Of Traitors and Cadavers
There’s nothing like a book that arrests you from the moment you set your eyes on it. K.R. Meera’s The Gospel of Yudas is that kind: a book that you don’t hold in your hands—it holds you instead. You don’t turn the pages at your leisure, but the book turns you in whichever direction it pleases—back to apparitions that haunt and forth to descriptions that stun. The Gospel of Yudas is a feat of genius.
But let’s begin at the beginning. Green, crystalline waters lap at the edges of your consciousness even as the woman that floats in them, face turned up and eyes closed in a surprising gesture of ecstasy, rebellion and serenity touches you unspeakably in a hollow crevice of your heart. This woman is fulfilled, though absolutely oblivious of her state and surroundings. She just is. Suspended between worlds in a universe all her own. And that is the cover.
You can’t pass this book without picking it up, turning it over in your palms and trying to conjure up the worlds it holds inside. And when you open it, the first person you meet is Crocodile ‘Croc’ Yudas, who dredges up dead people from the bottom of the lake. “When the corpses swimming face down like crocodiles were turned over, their faces, nibbled at by the fish, would give one a cardiac arrest.”
Rajesh Rajamohan, translator of the book from Malayalam, has done a sterling job of bringing the story to life in another form. Translations often tend to lose the lyrical quality of the original but this one flows with the force of the waters that pervade it, buoyant in its form and striking in its strength.

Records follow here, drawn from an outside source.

(* ===== verification/NetSend.v ===== *)
(** * NetSend

    The sending half of the network stack: Ethernet frames
    ([src/src/cmd/netstack/ether.c]), ARP ([arp.c]) and the fragmenting
    [ipv4_send] ([ipv4.c]), with the ICMP sender ([icmp.c]) on top.  A packet
    under construction is the whole object [ether_start] allocates, its length
    prefix included; [pkt] points [PKT] bytes into it. *)

From S2P Require Import Prelude Monad Mem Printf NetUtil NetState.

(** ** Ethernet *)

Definition fhoff : Z := 8.        (* sizeof(size_t) *)
Definition EPayload : Z := 14.
Definition PKT : Z := fhoff + EPayload.

(** The bytes of a [size_t] in memory, and back. *)
Definition size_bytes (n : Z) : list Z := le_bytes 8 n.
Definition size_of_bytes (l : list Z) : Z := foldr (fun b a => b + 256 * a) 0 l.

(** [!ether.dst], and [if (!ether.src) ether.src = &state.mac]. *)
Definition is_null (p : macptr) : bool := match p with MacNull => true | _ => false end.
Definition own_if_null (p : macptr) : macptr := match p with MacNull => MacOwn | p => p end.

Definition ether_start (len : Z) (ether : ethernet) : N (list Z) :=
  let len := if len <? 60 - EPayload then 60 - EPayload else len in
  when (is_null (e_dst ether)) warnx;;
  let src := own_if_null (e_src ether) in
  let buf := replicate (Z.to_nat (fhoff + EPayload + len)) 0 in
  buf ← lift (store buf 0 (size_bytes (len + EPayload)));
  dst ← mac_bytes (e_dst ether);
  buf ← lift (store buf fhoff dst);
  src ← mac_bytes src;
  buf ← lift (store buf (fhoff + 6) src);
  lift (nput16 buf (fhoff + 12) (e_type ether)).

Definition ether_finish (buf : list Z) : N () :=
  size ← lift (fetch buf 0 8);
  frame ← lift (fetch buf fhoff (size_of_bytes size));
  emit (Sent frame).

(** ** ARP *)

(** [arpcache_put], from the search for the MAC address. *)
Fixpoint arp_known (cache : list (Z * list Z)) (ip : Z) (mac : list Z) : bool :=
  match cache with
  | [] => false
  | (ip', mac') :: cache =>
      if bytes_cmp mac' mac =? 0 then ip' =? ip else arp_known cache ip mac
  end.

Definition arpcache_put (ip : Z) (mac : list Z) : N () :=
  cache ← gets arpcache;
  if arp_known cache ip mac then mret ()
  else modify (set arpcache (fun c => (ip, mac) :: c)).

(** The function answers 0 and fills the address in, or answers -1. *)
Fixpoint arp_lookup (cache : list (Z * list Z)) (ip : Z) : option (list Z) :=
  match cache with
  | [] => None
  | (ip', mac) :: cache => if ip' =? ip then Some mac else arp_lookup cache ip
  end.

Definition arpcache_get (ip : Z) : N (option (list Z)) := gets (fun s => arp_lookup (arpcache s) ip).

Definition HdrType : Z := 0.
Definition HdrTypeEther : Z := 1.
Definition ProtoType : Z := 2.
Definition HdrALen : Z := 4.
Definition ProtoALen : Z := 5.
Definition Operation : Z := 6.
Definition OpReq : Z := 1.
Definition OpReply : Z := 2.
Definition ArpSrcMAC : Z := 8.
Definition ArpSrcIP : Z := 14.
Definition ArpDstMAC : Z := 18.
Definition ArpDstIP : Z := 24.

(** The fields that requests and replies have in common, up to the sender's IP. *)
Definition arp_header (pkt : list Z) (op : Z) : N (list Z) :=
  pkt ← lift (nput16 pkt (PKT + HdrType) HdrTypeEther);
  pkt ← lift (nput16 pkt (PKT + ProtoType) ET_IPv4);
  pkt ← lift (store pkt (PKT + HdrALen) [6]);
  pkt ← lift (store pkt (PKT + ProtoALen) [4]);
  pkt ← lift (nput16 pkt (PKT + Operation) op);
  mac ← gets n_mac;
  pkt ← lift (store pkt (PKT + ArpSrcMAC) mac);
  ip ← gets n_ip;
  lift (nput32 pkt (PKT + ArpSrcIP) ip).

Definition arp_reply (buf : list Z) : N () :=
  mac ← lift (fetch buf ArpSrcMAC 6);
  pkt ← ether_start 30 (mkEther MacNull (MacAt mac) ET_ARP);
  pkt ← arp_header pkt OpReply;
  sender ← lift (fetch buf ArpSrcMAC 10);   (* sender's MAC and IP *)
  pkt ← lift (store pkt (PKT + ArpDstMAC) sender);
  ether_finish pkt.

Definition arp_parse (buf : list Z) (len : Z) : N () :=
  if len <? Operation + 2 then mret ()
  else
    htype ← lift (nget16 buf HdrType);
    ptype ← lift (nget16 buf ProtoType);
    op ← lift (nget16 buf Operation);
    if negb ((htype =? HdrTypeEther) && (ptype =? ET_IPv4)) then mret ()
    else if len <? ArpDstIP + 4 then mret ()
    else
      ip ← lift (nget32 buf ArpSrcIP);
      mac ← lift (fetch buf ArpSrcMAC 6);
      arpcache_put ip mac;;
      if op =? OpReq then
        daddr ← lift (nget32 buf ArpDstIP);
        own ← gets n_ip;
        if daddr =? own then arp_reply buf else mret ()
      else mret ().

Definition arp_request (ip : Z) : N () :=
  pkt ← ether_start 28 (mkEther MacOwn MacBroadcast ET_ARP);
  pkt ← arp_header pkt OpReq;
  pkt ← lift (store pkt (PKT + ArpDstMAC) MAC_BROADCAST);
  pkt ← lift (nput32 pkt (PKT + ArpDstIP) ip);
  ether_finish pkt.

(** "%08x\t%02x:%02x:%02x:%02x:%02x:%02x\n" *)
Definition arp_fmt : list Z :=
  [37; 48; 56; 120; 9; 37; 48; 50; 120; 58; 37; 48; 50; 120; 58; 37; 48; 50; 120; 58;
   37; 48; 50; 120; 58; 37; 48; 50; 120; 58; 37; 48; 50; 120; 10; 0].

(** The entry that holds the byte at [offset], and the offset into its line. *)
Fixpoint arp_seek (cache : list (Z * list Z)) (linelen offset : Z) : option (Z * list Z * Z) :=
  match cache with
  | [] => None
  | e :: cache => if linelen <=? offset then arp_seek cache linelen (offset - linelen)
                  else Some (e, offset)
  end.

Definition arp_fsread (h offset : Z) : N () :=
  '(n, _) ← lift (vsnprintf None 0 arp_fmt (VInt <$> [0; 1; 2; 3; 4; 5; 6]));
  let linelen := n + 1 in
  assert (linelen <=? 28);;
  if offset <? 0 then respond h RNull (-1)
  else
    cache ← gets arpcache;
    match arp_seek cache linelen offset with
    | None => respond h RNull (-1)
    | Some (ip, mac, offset) =>
        assert ((0 <=? offset) && (offset <? linelen));;
        '(_, buf) ← lift (vsnprintf (Some (replicate 28 0)) 28 arp_fmt (VInt <$> ip :: mac));
        buf ← deref buf;
        respond_bytes h (advance buf offset) (linelen - offset)
    end.

(** ** IPv4 *)

Definition Version : Z := 0.
Definition HdrLen : Z := 0.
Definition TotalLen : Z := 2.
Definition Id : Z := 4.
Definition FragInfo : Z := 6.
Definition EvilBit : Z := 0x8000.
Definition DontFrag : Z := 0x4000.
Definition MoreFrags : Z := 0x2000.
Definition FragOff : Z := 0x1FFF.
Definition TTL : Z := 8.
Definition Proto : Z := 9.
Definition IPChecksum : Z := 10.
Definition SrcIP : Z := 12.
Definition DstIP : Z := 16.

Definition hdrlen : Z := 20.
Definition mtu : Z := 1500.

(** The header and the [fraglen] bytes of the payload from [off] on. *)
Definition ipv4_fill (pkt payload : list Z) (ip : ipv4) (id off fraglen : Z) (last : bool) :
    res (list Z) :=
  pkt ← store pkt (PKT + Version) [0x40];
  b ← peek pkt (PKT + HdrLen);
  pkt ← store pkt (PKT + HdrLen) [Z.lor b (hdrlen / 4)];
  pkt ← nput16 pkt (PKT + TotalLen) (hdrlen + fraglen);
  pkt ← nput16 pkt (PKT + Id) id;
  pkt ← nput16 pkt (PKT + FragInfo) (Z.lor (Z.shiftr off 3) (if last then 0 else MoreFrags));
  pkt ← store pkt (PKT + TTL) [0xFF];
  pkt ← store pkt (PKT + Proto) [ip_proto ip];
  pkt ← nput32 pkt (PKT + SrcIP) (ip_src ip);
  pkt ← nput32 pkt (PKT + DstIP) (ip_dst ip);
  c ← ip_checksum (advance pkt PKT) hdrlen;
  pkt ← nput16 pkt (PKT + IPChecksum) c;
  chunk ← fetch payload off fraglen;
  store pkt (PKT + hdrlen) chunk.

Definition ipv4_packet (payload : list Z) (ip : ipv4) (id off fraglen : Z) (last : bool) : N () :=
  pkt ← ether_start (hdrlen + fraglen) (ip_e ip);
  pkt ← lift (ipv4_fill pkt payload ip id off fraglen last);
  ether_finish pkt.

(** One turn of the loop over the payload, from [off] and [fraglen]. *)
Definition ipv4_send_turn (payload : list Z) (len : Z) (ip : ipv4) (id : Z) (x : Z * Z) :
    N ((Z * Z) + ()) :=
  let '(off, fraglen) := x in
  if off <? len then
    let fraglen := if len - off <? fraglen then len - off else fraglen in
    ipv4_packet payload ip id off fraglen (len <=? off + fraglen);;
    mret (inl (off + fraglen, fraglen))
  else mret (inr ()).

Definition ipv4_send (payload : list Z) (len : Z) (ip : ipv4) : N () :=
  own ← gets n_ip;
  let ip := ip <| ip_src ::= fun s => if s =? 0 then own else s |> in
  let e := ip_e ip in
  let dst := if is_null (e_dst e) && (ip_dst ip =? 0xFFFFFFFF) then MacBroadcast else e_dst e in
  let ip := ip <| ip_e := mkEther (e_src e) dst ET_IPv4 |> in
  id ← gets next_id;
  modify (set next_id (fun i => u16 (i + 1)));;
  iter (S (S (Z.to_nat (len / (mtu - hdrlen))))) (ipv4_send_turn payload len ip id) (0, mtu - hdrlen).

(** ** ICMP *)

Definition icmp_send (payload : list Z) (len : Z) (i : icmp) : N () :=
  payload ← lift (fetch payload 0 len);
  let pkt := [ic_type i; ic_code i] ++ be16 0 ++ payload in
  c ← lift (ip_checksum pkt (4 + len));
  pkt ← lift (nput16 pkt 2 c);
  ipv4_send pkt (4 + len) (ic_ip i <| ip_proto := 1 |>).

Definition icmp_parse (buf : list Z) (len : Z) (ip : ipv4) : N () :=
  if len <? 4 then mret ()
  else
    type ← lift (peek buf 0);
    own ← gets n_ip;
    if (type =? 8) && (ip_dst ip =? own) then
      (* echo reply *)
      icmp_send (advance buf 4) (len - 4)
        (mkIcmp (ip_to 0 0 (ip_src ip) (e_src (ip_e ip))) 0 0)
    else mret ().

Definition arp_fswrite (buf : list Z) (len offset : Z) : N Z :=
  if negb (offset =? -1) then mret (-1)
  else
    let iplen := if len <? 15 then u64 len else 15 in
    text ← lift (fetch buf 0 iplen);
    tmp ← lift (store (replicate 16 0) 0 (text ++ [0]));
    r ← lift (ip_parse (Some tmp));
    match r with
    | None => mret (-1)
    | Some ip => arp_request ip;; mret len
    end.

The story is narrated by Prema, daughter of a former policeman who took great pleasure in torturing Naxalites during the Emergency at the prison camp of Kakkayam. His family isn’t spared his tyranny either and Prema finds herself longing for freedom from this feudal home. She is instinctively drawn to the Naxal ideology, for it is the direct antithesis of her father —and speaks of freedom and revolution. The child Prema finds herself waiting in vain for the Naxal hero to arrive and rescue her. And then she finds Yudas. Das, the former Naxal, who turned himself to ‘Yudas’ for he believed himself a traitor. Like Judas.
The book revolves round the memories of the Naxal movement during the Emergency and then to an endless revolution of the inconsequential human against the grinding stone of the ‘big’ man and the State. In true journalistic fashion of its creator, the book gives the other side a chance to have their say—the police chief who claims “we were just tools at the state’s disposal”, and “it was destiny that decided to declare the war.” Makes one wonder if Meera is just putting forth the mind-set of this character, or trying to back off from taking sides by grandiosely absolving everyone of blame? Putting time and destiny into the picture, putting everything into the hands of state machinery is to take away all individual responsibility. And that is to depict humans as puppets—which is not entirely true. An individual needs must take responsibility for whatever he unleashes upon the world.
More likely, though, the purpose of these ruminations is to put forth contrasting views and ask you to draw your own conclusions. To wonder what it’s like at the bottom of the lake, where the fish nibble the dead into a human coral.